The pace of development and usage scenarios for artificial neural networks is accelerating, made possible in part by access to large-scale training datasets combined with massive parallel GPU computing. From legal sentencing recommendations to autonomous vehicles, facial recognition and surveillance, personalized medicine and learning, conversational agents embedded in everyday objects and real-time intelligent responsive environments, we are transforming all aspects of human endeavour through the application of machine learning (ML), artificial intelligence (AI) and generative models. This gives rise to an urgent need to envision and understand the societal impact of these innovations, and provide greater interpretability of neural networks and transparency with regard to the underlying biases grounded in the very data that enables their utility.

Explorations of the relationship between AI and the arts have existed throughout the historical development of artificial intelligence, such as Hofstadter's early work at the intersection of computing, AI, the visual arts, music, and poetry. With the democratization of software libraries, access to commodity hardware for GPU computing and open access to artificial neural network models, we are witnessing exponential growth in the application of ML and AI in all the domains of art (visual, sonic, performing, spatial, transmedia, film, and narrative). As artists and designers create never-before-heard sounds and images of never-before-seen faces, explore new processes for human-machine co-creation and infinitely parameterize the design of objects, are we at the dawn of a new paradigm in creative practice? Or can this explosion of activity be considered part of the continuum of generative art practices spanning the history of human creativity and the evolution of culture? In this issue, we pose the question, does generative and machine creativity in the arts and design represent an evolution of “artistic intelligence”, or is it a metamorphosis of creative practice yielding fundamentally distinct forms and modes of authorship?

Topics

For issue 26 of Artnodes, we are calling for articles that explore the past, present, and future of generative and machine creativity, or ML and AI in all the domains of art and design, including:

- The relationship between autonomous cognition and the arts, and its current or potential impact on the evolution of general AI.

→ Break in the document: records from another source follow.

(** * ceph.automation: the reconciliation logic of [ceph_config] and
      [ceph_orch_apply]

    A shallow embedding of [plugins/modules/ceph_orch_apply.py] and
    [plugins/modules/ceph_config.py].

    - Python values that YAML documents load to are an inductive type
      [pyval]; a mapping is an association list in insertion order, as a
      Python [dict] iterates.  Floating point numbers are left out.
    - The objects a function may mutate live in a heap (a list indexed by
      location), so that a caller observes what the callee wrote.
    - [module.run_command] is an oracle of the environment; every call is
      appended to a trace, which is how "the command is never invoked"
      is stated.
    - [exit_json], [fail_json] and an uncaught exception all end the
      invocation; they are the three ways a computation halts. *)

From Stdlib Require Import String Ascii ZArith List Bool Lia DecimalString.
From stdpp Require Import base list strings.
Import ListNotations.
Open Scope string_scope.
Open Scope list_scope.
Set Warnings "-register-all".

(** ** Python values and the builtins the modules rely on *)

Module Py.

Inductive pyval : Type :=
  | VNone
  | VBool (b : bool)
  | VInt (n : Z)
  | VStr (s : string)
  | VList (l : list pyval)
  | VDict (d : list (string * pyval)).

Definition dict := list (string * pyval).

(** Exceptions the modelled code can raise. *)
Inductive exn : Type :=
  | KeyError (key : string)
  | TypeError
  | AttributeError
  | ValueError
  | RuntimeError (msg : string)
  | YAMLError
  | JSONDecodeError.

(** [d.get(k)]: the value bound to [k], if any. *)
Fixpoint dict_get (k : string) (d : dict) : option pyval :=
  match d with
  | [] => None
  | (k', v) :: rest => if String.eqb k k' then Some v else dict_get k rest
  end.

(** [d[k] = v]: rebinds [k] where it stands, or appends a new binding. *)
Fixpoint dict_set (k : string) (v : pyval) (d : dict) : dict :=
  match d with
  | [] => [(k, v)]
  | (k', v') :: rest =>
      if String.eqb k k' then (k', v) :: rest else (k', v') :: dict_set k v rest
  end.

(** [a == b].  [bool] is a subclass of [int], so [True == 1]; sequences
    compare element by element in order; mappings compare by size and
    by key, whatever the insertion order. *)
Fixpoint py_eq (a b : pyval) {struct a} : bool :=
  match a, b with
  | VNone, VNone => true
  | VBool x, VBool y => Bool.eqb x y
  | VBool x, VInt n => Z.eqb (if x then 1 else 0) n
  | VInt n, VBool y => Z.eqb n (if y then 1 else 0)
  | VInt m, VInt n => Z.eqb m n
  | VStr s, VStr t => String.eqb s t
  | VList l, VList m =>
      (fix seq_eq (l m : list pyval) {struct l} : bool :=
         match l, m with
         | [], [] => true
         | x :: l', y :: m' => py_eq x y && seq_eq l' m'
         | _, _ => false
         end) l m
  | VDict d, VDict e =>
      Nat.eqb (length d) (length e) &&
      (fix all_in (d : dict) {struct d} : bool :=
         match d with
         | [] => true
         | (k, v) :: d' =>
             match dict_get k e with
             | Some w => py_eq v w && all_in d'
             | None => false
             end
         end) d
  | _, _ => false
  end.

Definition py_ne (a b : pyval) : bool := negb (py_eq a b).

(** Truth value of an object, as [if x:] and [not x] test it. *)
Definition py_truthy (v : pyval) : bool :=
  match v with
  | VNone => false
  | VBool b => b
  | VInt n => negb (Z.eqb n 0)
  | VStr s => negb (String.eqb s EmptyString)
  | VList l => match l with [] => false | _ => true end
  | VDict d => match d with [] => false | _ => true end
  end.
Definition SetStartPwm (v : Z) (f : HwMonFan) : HwMonFan :=
  {| Name := Name f; Label := Label f; Index := Index f;
     PwmOutput := PwmOutput f; RpmInput := RpmInput f;
     RpmMovingAvg := RpmMovingAvg f;
     MinPwm := MinPwm f; StartPwm := v; MaxPwm := MaxPwm f;
     FanCurveData := FanCurveData f; LastSetPwm := LastSetPwm f;
     OriginalPwmEnabled := OriginalPwmEnabled f; Config := Config f |}.

Definition SetMaxPwm (v : Z) (f : HwMonFan) : HwMonFan :=
  {| Name := Name f; Label := Label f; Index := Index f;
     PwmOutput := PwmOutput f; RpmInput := RpmInput f;
     RpmMovingAvg := RpmMovingAvg f;
     MinPwm := MinPwm f; StartPwm := StartPwm f; MaxPwm := v;
     FanCurveData := FanCurveData f; LastSetPwm := LastSetPwm f;
     OriginalPwmEnabled := OriginalPwmEnabled f; Config := Config f |}.

Definition SetConfig (c : configuration.FanConfig) (f : HwMonFan) : HwMonFan :=
  {| Name := Name f; Label := Label f; Index := Index f;
     PwmOutput := PwmOutput f; RpmInput := RpmInput f;
     RpmMovingAvg := RpmMovingAvg f;
     MinPwm := MinPwm f; StartPwm := StartPwm f; MaxPwm := MaxPwm f;
     FanCurveData := FanCurveData f; LastSetPwm := LastSetPwm f;
     OriginalPwmEnabled := OriginalPwmEnabled f; Config := Some c |}.

Definition SetOriginalPwmEnabled (v : Z) (f : HwMonFan) : HwMonFan :=
  {| Name := Name f; Label := Label f; Index := Index f;
     PwmOutput := PwmOutput f; RpmInput := RpmInput f;
     RpmMovingAvg := RpmMovingAvg f;
     MinPwm := MinPwm f; StartPwm := StartPwm f; MaxPwm := MaxPwm f;
     FanCurveData := FanCurveData f; LastSetPwm := LastSetPwm f;
     OriginalPwmEnabled := v; Config := Config f |}.

(** The map behind [GetFanCurveData()] is updated in place: the pointer
    stays, its target changes. *)
Definition with_curve_data (m : gmap Z rolling.PointPolicy) (f : HwMonFan) : HwMonFan :=
  {| Name := Name f; Label := Label f; Index := Index f;
     PwmOutput := PwmOutput f; RpmInput := RpmInput f;
     RpmMovingAvg := RpmMovingAvg f;
     MinPwm := MinPwm f; StartPwm := StartPwm f; MaxPwm := MaxPwm f;
     FanCurveData := Some m; LastSetPwm := LastSetPwm f;
     OriginalPwmEnabled := OriginalPwmEnabled f; Config := Config f |}.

- Classification schemata, taxonomies and ontologies providing a lens onto contemporary approaches to AI in the arts and design, and views on its past and future.

- Elucidating the underlying dimensions of communities of practice within the exponential growth in the number of creative practitioners utilizing ML/AI.

- Defining the nature of ML/AI as a medium and its relationship to prior media and artistic instruments.

- Are the questions raised by the generative arts still relevant in the practice of AI, the arts, design and music?

- Curatorial practices addressing contemporary applications of AI in the arts and design, and their relationship to curatorial practices in traditional artistic modalities.

- Evaluating the computational creativity and aesthetics of ML/AI art and design.

- Ethics, bias, the nature of authorship, and equal access in relation to applications of ML/AI in the arts and design.

- Case studies presenting creation in any artistic modality utilizing machine learning, artificial neural networks, and/or artificial intelligence.

- The aesthetics of non-human creation or human machine co-creation.

- ML/AI in responsive intelligent environments and public art.

- Post human creativity and creative artefacts.

- The future of human creativity in an era of creative AI.

- ML/AI tools and methods (new or existing) in the arts and design.

- Embodied autonomous cognition and embodied AI.

- Inclusive practices, diversity, gender and identity in ML/AI in the arts and design.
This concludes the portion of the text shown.